Reporter
THE chase for yields drove Asian stocks to a 10-month high for a seventh day yesterday as investors were lifted by improving corporate earnings. But the non-stop pace of the rally has caused some to wonder if it is overdone.
The stock rally also lifted most Asian currencies against the US currency, even though it is unclear whether the rally is sustainable.
The Singapore dollar rose 0.13 per cent to $1.4392 against the green back, while Indonesian rupiah went up 0.53 per cent to 9,925. The Malaysian ringgit strengthened to RM3.5095, from 3.53 a day earlier.
In equity markets yesterday, the Hang Seng rose 1.84 per cent, while the Jakarta Composite gained 1.27 per cent.

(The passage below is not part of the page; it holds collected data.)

(** How the client hands it on. *)
Definition arrived {A} (o : Op A) : A -> result A :=
  let enum {X} (e : enumeration X) : result (enumeration X) :=
    match failed e with Some x => Exn (sent x) | None => Val e end in
  match o in Op A return A -> result A with
  | EnumClassNames _ _ _ => enum | EnumClass _ _ _ _ _ _ => enum | EnumInstanceNames _ _ => enum
  | EnumInstances _ _ _ _ _ _ _ => enum | EnumQualifierTypes _ => enum | AssociatorNames _ _ _ _ _ _ => enum
  | Associators _ _ _ _ _ _ _ _ _ => enum | AssociatorsClasses _ _ _ _ _ _ _ _ _ => enum
  | ReferenceNames _ _ _ _ => enum | References _ _ _ _ _ _ _ => enum | ReferencesClasses _ _ _ _ _ _ _ => enum
  | ExecQuery _ _ _ => enum
  | CreateInstance ns _ => fun p => match p ≫= fun d => path_setNameSpace d (prepareNamespace ns) with Some d => Val (Some d) | None => Stuck end
  | _ => Val
  end.

(** The call as a whole. *)
Definition remote {A} (o : Op A) (s : S) : result A * S :=
  match refused o with
  | Some e => (Exn e, s)
  | None =>
      match served o with
      | Val o' =>
          match handle A o' s with
          | (Val x, s') => (match sending o x with Some y => arrived o y | None => Stuck end, s')
          | (Exn e, s') => (Exn (sent e), s')
          | (Stuck, s') => (Stuck, s')
          end
      | Exn e => (Exn (sent e), s)
      | Stuck => (Stuck, s)
      end
  end.

(** ** What can be sent *)

Definition param_fit : CIMParamValue -> Prop := there (fun d => string_ok (pv_name d) /\ forall v, pv_val d = Some v -> value_ok v).
Definition params_fit : list CIMParamValue -> Prop := arr_ok param_fit.
Definition nvalue_fit (v : CIMValue) : Prop := forall x, v = Some x -> value_ok x.
Definition plist_fit (l : option (list bytes)) : Prop := match l with Some l => Forall string_ok l /\ zlen l < 2 ^ 32 | None => True end.
Definition exn_fit (e : exn) : Prop := match e with CIMExn _ m => string_ok (c_str m) | OtherExn _ => True end.
Definition enum_fit {X} (fit : X -> Prop) (e : enumeration X) : Prop := Forall fit (items e) /\ forall x, failed e = Some x -> exn_fit x.

Definition op_fit {A} (o : Op A) : Prop :=
  let n ns := string_ok (prepareNamespace ns) in
  match o with
  | EnumClassNames ns c _ => n ns /\ string_ok c
  | EnumClass ns c _ _ _ _ => n ns /\ string_ok c
  | EnumInstanceNames ns c => n ns /\ string_ok c
  | EnumInstances ns c _ _ _ _ pl => n ns /\ string_ok c /\ plist_fit pl
  | GetClass ns c _ _ _ pl => n ns /\ string_ok c /\ plist_fit pl
  | GetInstance ns p _ _ _ pl => n ns /\ path_fit p /\ plist_fit pl
  | InvokeMethod ns p m ps => n ns /\ path_fit p /\ string_ok m /\ params_fit ps
  | GetQualifierType ns q => n ns /\ string_ok q
  | SetQualifierType ns qt => n ns /\ qualt_fit qt
  | EnumQualifierTypes ns => n ns
  | DeleteQualifierType ns q => n ns /\ string_ok q
  | ModifyClass ns cc => n ns /\ class_fit cc
  | CreateClass ns cc => n ns /\ class_fit cc
  | DeleteClass ns c => n ns /\ string_ok c
  | ModifyInstance ns ci _ pl => n ns /\ instance_fit ci /\ plist_fit pl
  | CreateInstance ns ci => n ns /\ instance_fit ci
  | DeleteInstance ns p => n ns /\ path_fit p
  | SetProperty ns p name v => n ns /\ path_fit p /\ string_ok name /\ nvalue_fit v
  | GetProperty ns p name => n ns /\ path_fit p /\ string_ok name
  | AssociatorNames ns p ac rc r rr => n ns /\ path_fit p /\ string_ok ac /\ string_ok rc /\ string_ok r /\ string_ok rr
  | Associators ns p ac rc r rr _ _ pl => n ns /\ path_fit p /\ string_ok ac /\ string_ok rc /\ string_ok r /\ string_ok rr /\ plist_fit pl
  | AssociatorsClasses ns p ac rc r rr _ _ pl => n ns /\ path_fit p /\ string_ok ac /\ string_ok rc /\ string_ok r /\ string_ok rr /\ plist_fit pl
  | ReferenceNames ns p rc r => n ns /\ path_fit p /\ string_ok rc /\ string_ok r
  | References ns p rc r _ _ pl => n ns /\ path_fit p /\ string_ok rc /\ string_ok r /\ plist_fit pl
  | ReferencesClasses ns p rc r _ _ pl => n ns /\ path_fit p /\ string_ok rc /\ string_ok r /\ plist_fit pl
  | ExecQuery ns q l => n ns /\ string_ok q /\ string_ok l
  | GetServerFeatures => False
  | ExportIndication i ns => instance_fit i /\ string_ok ns /\ m_supportExportIndication = true
  end.

(** The results that can be sent, after [sending]. *)
Definition reply_fit {A} (o : Op A) : A -> Prop :=
  match o in Op A return A -> Prop with
  | EnumClassNames _ _ _ => enum_fit string_ok
  | EnumClass _ _ _ _ _ _ | AssociatorsClasses _ _ _ _ _ _ _ _ _ | ReferencesClasses _ _ _ _ _ _ _ => enum_fit class_fit
  | EnumInstanceNames _ _ | AssociatorNames _ _ _ _ _ _ | ReferenceNames _ _ _ _ => enum_fit path_fit
  | EnumInstances _ _ _ _ _ _ _ | Associators _ _ _ _ _ _ _ _ _ | References _ _ _ _ _ _ _ | ExecQuery _ _ _ => enum_fit instance_fit
  | EnumQualifierTypes _ => enum_fit qualt_fit
  | GetClass _ _ _ _ _ _ => class_fit
  | GetInstance _ _ _ _ _ _ => instance_fit
  | GetQualifierType _ _ => qualt_fit
  | InvokeMethod _ _ _ _ => fun r => nvalue_fit r.1 /\ params_fit r.2
  | GetProperty _ _ _ => nvalue_fit
  | CreateInstance _ _ => path_fit
  | _ => fun _ => True
  end.

(** The outcome of the server's call can be sent; a handle that crashes sends
   nothing. *)
Definition outcome_fit {A} (o : Op A) (s : S) : Prop :=
  match served o with
  | Val o' =>
      match fst (handle A o' s) with
      | Val x => exists y, sending o x = Some y /\ reply_fit o y
      | Exn e => exn_fit e
      | Stuck => False
      end
  | Exn e => exn_fit e
  | Stuck => False
  end.
End Spec.

(** ** Arguments and results are read as they were written *)

Section Wire.
Context {bx : Blocxx} {ss : StringSearch} {sc : StringConv} {bl : BlocxxLaws} (asserts : bool).

Lemma good_param n (rV rV' : Prog bytes CIMValueImpl) (this : ParamValueData) :
  steady n 1 rV rV' ->
  let r rV := readSig SIG_L ;; name ← readName; b ← Bool_readObject; val ← readOptional rV b;
    _ ← deref (Some this); mret (Some (mkParamValue name val)) in
  good n (r rV) (r rV').
Proof.
  intros HV r m Hm. eapply steady_weaken.
  { eapply steady_bind; [apply steady_readSig|intros _]. eapply steady_bind; [apply steady_Name|intros name].
    eapply steady_bind; [apply steady_Bool|intros b]. eapply (steady_bind _ 0 0); [apply (steady_optional n); [done|lia]|intros v].
    apply (steady_ret _ (Some (mkParamValue name v))). }
  lia.
Qed.

Lemma param_trip this v : param_fit v ->
  trip (CIMParamValue_writeObject asserts v) (CIMParamValue_readObject asserts (Some this)) v.
Proof.
  destruct v as [[name val]|]; [|done]. intros [Hn Hv]. simpl in *.
  apply (with_values_trip _ _ (fun rV => _) _ (option_list val)).
  - intros n rV rV' H. by apply (good_param n rV rV' this).
  - intros rV H. unfold CIMParamValue_writeObject. eapply trip_bind; [apply sig_trip|cbn beta]. apply trip_deref. cbn [pv_name pv_val].
    eapply trip_bind; [by apply String_trip|cbn beta].
    exact (optional_last (writeValue asserts) rV val (fun val => Some (mkParamValue name val)) H).
  - destruct val; [|constructor]. constructor; [by apply Hv|constructor].
Qed.

Lemma params_trip l : params_fit l -> trip (writeParamValues asserts l) (readParamValues asserts) l.
Proof.
  intros Hl. eapply trip_bind; [by apply verify_trip|]. eapply arr_trip; [exact Hl|]. intros v Hv. by apply param_trip.
Qed.

Lemma nvalue_trip v : nvalue_fit v -> trip (BIN_writeValue asserts v) (BIN_readValue asserts) v.
Proof.
  intros Hv. unfold BIN_writeValue, BIN_readValue. eapply trip_bind; [apply writeBool_trip|cbn beta].
  destruct v as [x|]; [|apply trip_ret]. apply CIMValue_trip. by apply Hv.
Qed.

Lemma u16_trip n : trip (writeInt 2 n) (readUInt 2) (uwrap 16 n).
Proof.
  apply trip_write. intros rest. unfold readUInt, mbind, Prog_bind.
  pose proof (sgetn_reads (be_enc 2 n) rest) as E. rewrite length_be_enc in E. rewrite E. by rewrite be_dec_enc.
Qed.

Lemma writeOutPath_eq host o o' : send_path host o = Some o' -> writeOutPath asserts host o = CIMObjectPath_writeObject asserts o'.
Proof.
  destruct o as [d|]; [|done]. unfold send_path, writeOutPath. rewrite bind_deref. intros H.
  change (option_map Some (outgoing_path host d) = Some o') in H. destruct (outgoing_path host d) as [d'|]; [|done].
  injection H as <-. by rewrite bind_deref.
Qed.

Lemma writeOutInstance_eq ns i i' : send_instance ns i = Some i' -> writeOutInstance asserts ns i = CIMInstance_writeObject asserts i'.
Proof. destruct i as [d|]; [|done]. intros [= <-]. unfold writeOutInstance. by rewrite bind_deref. Qed.

Lemma write_each_sent {X} (w w' : X -> Prog bytes ()) (f : X -> option X) l l' :
  (forall x y, f x = Some y -> w x = w' y) -> mapM f l = Some l' -> write_each w l = write_each w' l'.
Proof.
  intros Hw. rewrite mapM_Some. induction 1 as [|x y l l' Hx _ IH]; [done|]. cbn [write_each]. by rewrite (Hw x y Hx), IH.
Qed.
End Wire.

(** ** From one end to the other *)

Section Exchange.
Context {bx : Blocxx} {ss : StringSearch} {sc : StringConv} {bl : BlocxxLaws} (asserts : bool).
Context {S : Type} (handle : forall A, Op A -> S -> result A * S).
Context (host : bytes) (m_supportExportIndication : bool) (describe : exn -> bytes).
Context (describe_ok : forall e, string_ok (describe e)).
Abbreviation dispatch := (dispatch asserts handle host m_supportExportIndication).
Abbreviation request := (request asserts handle host m_supportExportIndication describe).
Abbreviation conn := (@conn S).
Abbreviation client := (@client S).

(** [k] serves what [r] reads, for the function [f]. *)
Definition serves {X} (f : Z) (r : Prog bytes X) (k : X -> M conn ()) : Prop :=
  is_byte f /\ forall c, dispatch f c = ((x ← get_arg r; k x) ;; mret None) c.

Lemma c_str_idemp l : c_str (c_str l) = c_str l.
Proof. induction l as [|c l IH]; [done|]. simpl. destruct (c =? 0) eqn:E; [done|]. simpl. by rewrite E, IH. Qed.

(** What the error stream holds of an exception. *)
Definition error_prog (e : exn) : Prog bytes () :=
  match e with CIMExn n m => writeException n m | OtherExn _ => writeError (describe e) end.

Lemma byte_trip c : is_byte c -> trip (writeInt 1 c) (readUInt 1) c.
Proof. intros H. by apply UInt_trip. Qed.

Lemma writeError_read msg : string_ok msg -> exists b, writes (writeError msg) b /\
  forall (s : S) n, checkError2 (mkClient s b n) = (Exn (OtherExn IOException), mkClient s [] n).
Proof.
  intros Hm. destruct (byte_trip BIN_ERROR ltac:(done)) as (b1 & Hw1 & Hr1). destruct (String_trip _ Hm) as (b3 & Hw3 & Hr3).
  exists (b1 ++ b3). split; [by apply writes_bind|].
  intros s k. unfold checkError2, mbind, M_bind, read_in. cbn [instr server ended]. rewrite Hr1. cbn. by rewrite <- (app_nil_r b3), Hr3.
Qed.

Lemma error_written e : exn_fit e -> exists b, writes (error_prog e) b /\
  forall (s : S) n, checkError2 (mkClient s b n) = (Exn (sent e), mkClient s [] n).
Proof.
  destruct e as [n m|t]; intros He; [|apply writeError_read, describe_ok].
  destruct (byte_trip BIN_EXCEPTION ltac:(done)) as (b1 & Hw1 & Hr1). destruct (u16_trip n) as (b2 & Hw2 & Hr2).
  destruct (String_trip (c_str m) He) as (b3 & Hw3 & Hr3). exists (b1 ++ b2 ++ b3). split; [by repeat apply writes_bind|].
  intros s k. unfold checkError2, mbind, M_bind, read_in. cbn [instr server ended]. rewrite Hr1. cbn. rewrite Hr2. cbn.
  rewrite <- (app_nil_r b3), Hr3. cbn. by rewrite c_str_idemp.
Qed.

Lemma error_text_written e b : writes (error_prog e) b -> error_text (error_prog e) = Val b.
Proof. intros H. unfold error_text. by rewrite H. Qed.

Malaysia's KLSE Composite went up 15.95 points to close at 1,172.38, while the Straits Times Index rose 1.84 per cent.
The strength on in Asian bourses followed that in the US, where stocks rose on Monday after data showed home sales surged last month.
Matthew Strauss, senior currency strategist at RBC Capital Markets, said: 'Although most equity markets closed in positive territory and most high-yielders recorded gains, risk appetite struggled during the North American session in the absence of reasons to drive riskier markets higher.'
Henry Hon and Daniel McCormack, strategists with Macquarie in Hong Kong, said in a research note: 'These strong liquidity conditions are pushing Asian equities to stretched valuation levels in our view. We think a strong recovery in global final demand is now priced in.'
They recommend slowly cutting exposure to riskier stocks as prices rise further.

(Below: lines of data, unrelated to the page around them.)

(* ===== verification/CimStore.v ===== *)
(** * CIM objects as the repositories store them

   The interface [CIMBase] of the repositories, implemented by the objects of
   src/src/cim: qualifier types, classes and instances are written to a
   [DataOStreamBuf] and read from a [DataIStreamBuf] over the data of a node.
   The laws of the interface are the round trips of the objects. *)

From S2P Require Import Prelude Blocxx CimSerial CimData CimIO CimTotal CimObjects.
From S2P Require Import FileIO HdbCommon Index Hdb HdbNode Repo.

(** The bytes in an output stream that was empty. *)
Definition written (m : Prog bytes ()) : outcome bytes :=
  match m [] with
  | (Ok _, s) => Ok s
  | (Throw e, _) => Throw e
  | (Crash, _) => Crash
  | (Diverge, _) => Diverge
  end.

(** The data of an object read from the beginning of the bytes. *)
Definition read_from {A} (m : Prog bytes (option A)) (b : bytes) : outcome A := (m b).1 ≫= present.

Lemma stored_trip {A} (w : Prog bytes ()) (r : Prog bytes (option A)) x :
  trip w r (Some x) -> exists d, written w = Ok d /\ read_from r d = Ok x.
Proof.
  intros (b & Hw & Hr). exists b. unfold written, read_from. rewrite Hw. split; [done|].
  specialize (Hr []). rewrite app_nil_r in Hr. by rewrite Hr.
Qed.

Section Store.
Context {bx : Blocxx} {ss : StringSearch} {sc : StringConv} {bl : BlocxxLaws} (asserts : bool).

Definition QualifierType_base : CIMBase (QUALTData CIMValueImpl) := {|
  writeObject d := written (CIMQualifierType_writeObject asserts (Some d));
  readObject := read_from (CIMQualifierType_readObject asserts) |}.

Program Definition QualifierType_laws : @CIMBaseLaws _ QualifierType_base := {|
  storable d := qualt_ok d /\ Forall value_ok (qualt_values d) |}.
Next Obligation. intros d [H1 H2]. by apply stored_trip, CIMQualifierType_trip. Qed.

Definition Class_base : CIMBase (CLSData CIMValueImpl) := {|
  writeObject d := written (CIMClass_writeObject asserts (Some d));
  readObject := read_from (CIMClass_readObject asserts) |}.

Program Definition Class_laws : @CIMBaseLaws _ Class_base := {|
  storable d := cls_ok d /\ Forall value_ok (cls_values d) |}.
Next Obligation. intros d [H1 H2]. by apply stored_trip, CIMClass_trip. Qed.

Definition Instance_base : CIMBase (INSTData CIMValueImpl) := {|
  writeObject d := written (CIMInstance_writeObject asserts (Some d));
  readObject := read_from (CIMInstance_readObject asserts) |}.

Program Definition Instance_laws : @CIMBaseLaws _ Instance_base := {|
  storable d := inst_ok d /\ Forall value_ok (inst_values d) |}.
Next Obligation. intros d [H1 H2]. by apply stored_trip, CIMInstance_trip. Qed.
End Store.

The highlight in the forex market yesterday was the Australian dollar, which soared against its US counterpart after Reserve Bank of Australia (RBA) governor Glenn Stevens said the nation's economy may rebound faster than the central bank predicted six months ago, as consumer and business confidence improve.
The Australian dollar was up 1.55 per cent to 83.28 US cents, after earlier hitting 83.37 US cents - its highest level this year.
RBC Capital said: 'Our Taylor Rule analysis suggests that the RBA will be one of the first G-10 central banks to hike rates.'
The euro climbed against the greenback late on Monday in New York, trading at US$1.4228, ahead of US home price data and a consumer confidence report. The currency rose to an eight-week high overnight after a report showed US new home sales rose 11 per cent last month - the biggest monthly rise since 2000.
Among commodities, oil prices edged up, cutting early losses as share markets turned higher. US light crude for September delivery was up 0.5 per cent to US$68.70 a barrel, while Brent climbed 0.5 per cent to US$71.18.
Aluminium climbed 1.6 per cent on the London Metal Exchange to US$1,855 a tonne, taking its gain for the year to 20 per cent. Copper, up 84 per cent this year, rose 0.8 per cent to US$5,644 a tonne.
The gold prices was steady yesterday at US$955.65 an ounce. 'Demand is still muted as rates are going up,' Reuters quoted a dealer with a private bank in Mumbai as saying.
A seasonally slack period is under way in India for gold trade due to the monsoon, when fewer weddings take place.
US Treasury debt prices edged down in Asian trade yesterday as the market readied for an auction of two-year government debt - part of a record US$115 billion sale this week of coupon securities.
Also, the benchmark 10-year note yielded 3.733 per cent - up almost one basis point from late US levels - before closing lower at 3.6954 per cent in the evening. Two-year notes slipped to yield 1.047 per cent - up almost one basis point - in late US trade, but down from 1.08 per cent on Monday, which was the highest level this month.